Lemma args_ok host args : forall s V t root l, fsinv s V ((t, root) :: l) -> Forall (arg_ok host) args ->
  1 + zlen ((t, root) :: l) + zlen args <= NINODES -> zlen root + 16 * zlen args <= MAXBYTES ->
  used (foldl (spec_add host) ((t, root) :: l) args) <= FSSIZE ->
  exists s' V' root' l', for_each args (add_file host ROOTINO) s = Ok tt s'
    /\ foldl (spec_add host) ((t, root) :: l) args = (t, root') :: l' /\ fsinv s' V' ((t, root') :: l')
    /\ zlen root' = zlen root + 16 * zlen args.
Proof.
  induction args as [|arg args IH]; intros s V t root l HI Ha Hn Hr Hu.
  { exists s, V, root, l. cbn. split_and!; try done. change (zlen (@nil (list Z))) with 0. lia. }
  apply Forall_cons in Ha as [Ha1 Ha]. cbn [foldl for_each] in *.
  assert (Hz : zlen (arg :: args) = 1 + zlen args) by (unfold zlen; cbn [length]; lia). pose proof (zlen_nonneg args).
  assert (Hg : forall as' fs, used fs <= used (foldl (spec_add host) fs as')).
  { clear. induction as' as [|a as' IH]; intros fs; cbn [foldl]; [done|]. pose proof (spec_add_used host fs a). specialize (IH (spec_add host fs a)). lia. }
  destruct (add_file_ok host s V t root l arg HI Ha1) as (s1 & V1 & E1 & I1); [lia|lia|specialize (Hg args (spec_add host ((t, root) :: l) arg)); lia|].
  rewrite (bind_Ok _ _ _ _ _ E1). cbn [spec_add] in I1, Hu |- *.
  set (de := dirent_of _ _) in *. assert (Hde : length de = 16%nat).
  { apply dirent_bytes; [unfold NINODES in *; pose proof (zlen_nonneg ((t, root) :: l)); lia|]. apply file_name_bytes, Ha1. }
  destruct (IH s1 V1 t (root ++ de) _ I1 Ha) as (s2 & V2 & root' & l' & E2 & E3 & I2 & Z2).
  - unfold zlen in *. cbn [length] in *. rewrite length_app. cbn [length]. lia.
  - unfold zlen in *. rewrite length_app, Hde. lia.
  - exact Hu.
  - exists s2, V2, root', l'. split; [done|]. split; [done|]. split; [done|]. rewrite Z2. unfold zlen in *. rewrite length_app, Hde. lia.
Qed.

(** ** The start *)

Lemma fill_zero n : forall k s, length (m_img s) = k ->
  for_each (seqZ (Z.of_nat k) (Z.of_nat n)) (fun i => wsect i zero_block) s
  = Ok tt (mkMk (m_img s ++ replicate n zero_block) (freeinode s) (freeblock s)).
Proof.
  induction n as [|n IH]; intros k s Hk.
  { change (Z.of_nat 0) with 0. destruct s. cbn. by rewrite app_nil_r. }
  rewrite seqZ_cons by lia. cbn [for_each]. replace (Z.succ (Z.of_nat k)) with (Z.of_nat (S k)) by lia.
  replace (Z.pred (Z.of_nat (S n))) with (Z.of_nat n) by lia.
  set (s1 := mkMk (m_img s ++ [zero_block]) (freeinode s) (freeblock s)).
  assert (E : wsect (Z.of_nat k) zero_block s = Ok tt s1).
  { unfold wsect, modify. rewrite Nat2Z.id, Hk, Nat.ltb_irrefl, Nat.sub_diag. done. }
  rewrite (bind_Ok _ _ _ _ _ E), IH; [|unfold s1; cbn; rewrite length_app; cbn; lia].
  unfold s1. cbn [m_img freeinode freeblock]. by rewrite <- app_assoc.
Qed.

Definition blank : mk := mkMk (<[1%nat := sb_block]> (replicate 1000 zero_block)) 1 nmeta.
Definition blank_view (b : Z) : list Z := if b =? sb_bmapstart sb then bitmap (Z.to_nat nmeta) else head_block b.

Lemma blank_inodes : forallb (fun i => d_type (dino blank_view i) =? 0) (seqZ 0 NINODES) = true.
Proof. vm_compute. reflexivity. Qed.

Lemma sb_block_wf : wf_block sb_block.
Proof.
  assert (H : forallb (fun x => (0 <=? x) && (x <? 256)) sb_block = true) by (vm_compute; reflexivity).
  split; [reflexivity|]. apply Forall_forall. intros x Hx. rewrite forallb_forall in H. rewrite list_elem_of_In in Hx.
  specialize (H x Hx). unfold is_byte. lia.
Qed.

Lemma blank_ok : fsinv blank blank_view [].
Proof.
  assert (Hh : forall b, wf_block (head_block b)).
  { intros b. unfold head_block. case_if; [apply sb_block_wf|apply zero_block_wf]. }
  split; try done.
  - split; [by vm_compute| |done| |change nmeta with 59; cbn [blank freeblock]; change nmeta with 59; unfold FSSIZE; lia|].
    + intros b Hb Hne. unfold blank_view. rewrite (proj2 (Z.eqb_neq _ _) Hne). unfold head_block, blank. cbn [m_img]. unfold FSSIZE in Hb.
      destruct (Z.eqb_spec b 1) as [->|Hn1]; [done|]. rewrite list_lookup_insert_ne by lia. apply lookup_replicate_2. lia.
    + intros b Hb. unfold blank_view. case_if; [apply length_bitmap|apply Hh].
    + intros b Hb. cbn [blank freeblock] in Hb. change nmeta with 59 in Hb. unfold blank_view, head_block. change (sb_bmapstart sb) with 58.
      rewrite !(proj2 (Z.eqb_neq _ _)) by lia. done.
  - intros b Hb. change (sb_inodestart sb) with 32 in Hb. unfold blank_view. change (sb_bmapstart sb) with 58.
    by rewrite (proj2 (Z.eqb_neq _ _)) by lia.
  - intros i Hi _. apply Z.eqb_eq. by apply (forallb_seqZ _ NINODES _ blank_inodes).
  - intros k k' b Hk. cbn in Hk. lia.
Qed.

(** ** The size of the root directory *)

Definition round_up (n : Z) : Z := (n / BSIZE + 1) * BSIZE.
Definition pad (root : list Z) : list Z := root ++ replicate (Z.to_nat (round_up (zlen root) - zlen root)) 0.

Lemma round_up_nblk n : 0 <= n -> n mod BSIZE ≠ 0 -> nblk (round_up n) = nblk n.
Proof. intros. unfold nblk, round_up, one, BSIZE in *. destruct (Z.ltb_spec 5632 ((n / 512 + 1) * 512)), (Z.ltb_spec 5632 n); mlia. Qed.

Lemma zlen_pad root : zlen (pad root) = round_up (zlen root).
Proof. unfold pad, zlen, round_up, BSIZE. rewrite length_app, length_replicate. mlia. Qed.

(** Rounding the size up to a part of the last block that is there shows its zeroes. *)
Lemma pad_file V V2 t root d : let d2 := d_set_size (round_up (zlen root)) d in
  is_file V t root d -> zlen root mod BSIZE ≠ 0 -> zlen root < round_up (zlen root) <= MAXBYTES ->
  file_ok sb V2 d2 -> dinode_ok d2 -> (forall i, faddr V2 d2 i = faddr V d i) ->
  (forall p, 0 <= p < MAXBYTES -> faddr V d (p / BSIZE) ≠ 0 -> fbyte V2 d2 p = fbyte V d p) ->
  (forall p, 0 <= p < round_up (zlen root) -> faddr V d (p / BSIZE) ≠ 0) -> is_file V2 t (pad root) d2.
Proof.
  intros d2 (Hok & Hd & Hmade & Hold & HX) Hmod Hr Hok2 Hd2 Hfa Hfb Hfull. set (r := round_up (zlen root)) in *.
  pose proof (file_bytes_size sb V d Hok) as Hsz. rewrite Hold in Hsz. pose proof (zlen_nonneg root) as Hz.
  unfold is_file. split_and!; [done|done| | |].
  - unfold made, d2 in *. by rewrite Hmade.
  - unfold file_bytes. cbn [d_size d2 d_set_size]. fold r. replace r with (zlen root + (r - zlen root)) by lia.
    rewrite seqZ_app, fmap_app by lia. unfold pad. fold r. f_equal.
    + rewrite <- Hold at 2. unfold file_bytes. rewrite <- Hsz. apply list_fmap_ext. intros i p Hp. apply lookup_seqZ in Hp as [-> Hp].
      apply Hfb; [lia|apply Hfull; lia].
    + apply list_eq. intros i. rewrite list_lookup_fmap. destruct (decide (i < Z.to_nat (r - zlen root))%nat) as [Hi|Hi].
      * rewrite lookup_seqZ_lt, lookup_replicate_2 by lia. cbn. f_equal. assert (Hf := Hfull (0 + zlen root + Z.of_nat i) ltac:(lia)).
        rewrite Hfb by (done || lia). apply (ex_tail _ _ _ HX); [lia|lia|done].
      * rewrite lookup_seqZ_ge by lia. symmetry. apply lookup_replicate_None. lia.
  - rewrite zlen_pad. fold r. destruct HX as [X1 X2 X3]. unfold r, round_up, BSIZE, MAXBYTES in *. change MAXFILE with 139 in *. split.
    + intros k Hk. rewrite Hfa, X1 by done. mlia.
    + change (ind_addr d2) with (ind_addr d). rewrite X2. mlia.
    + intros p Hp Hn Hf. rewrite Hfa in Hf. rewrite Hfb by done. apply X3; [done|lia|done].
Qed.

######

• **Work to be completed**
Find how many lines in the entries above have the string "mlia" and report only that number.

• **Written response**
4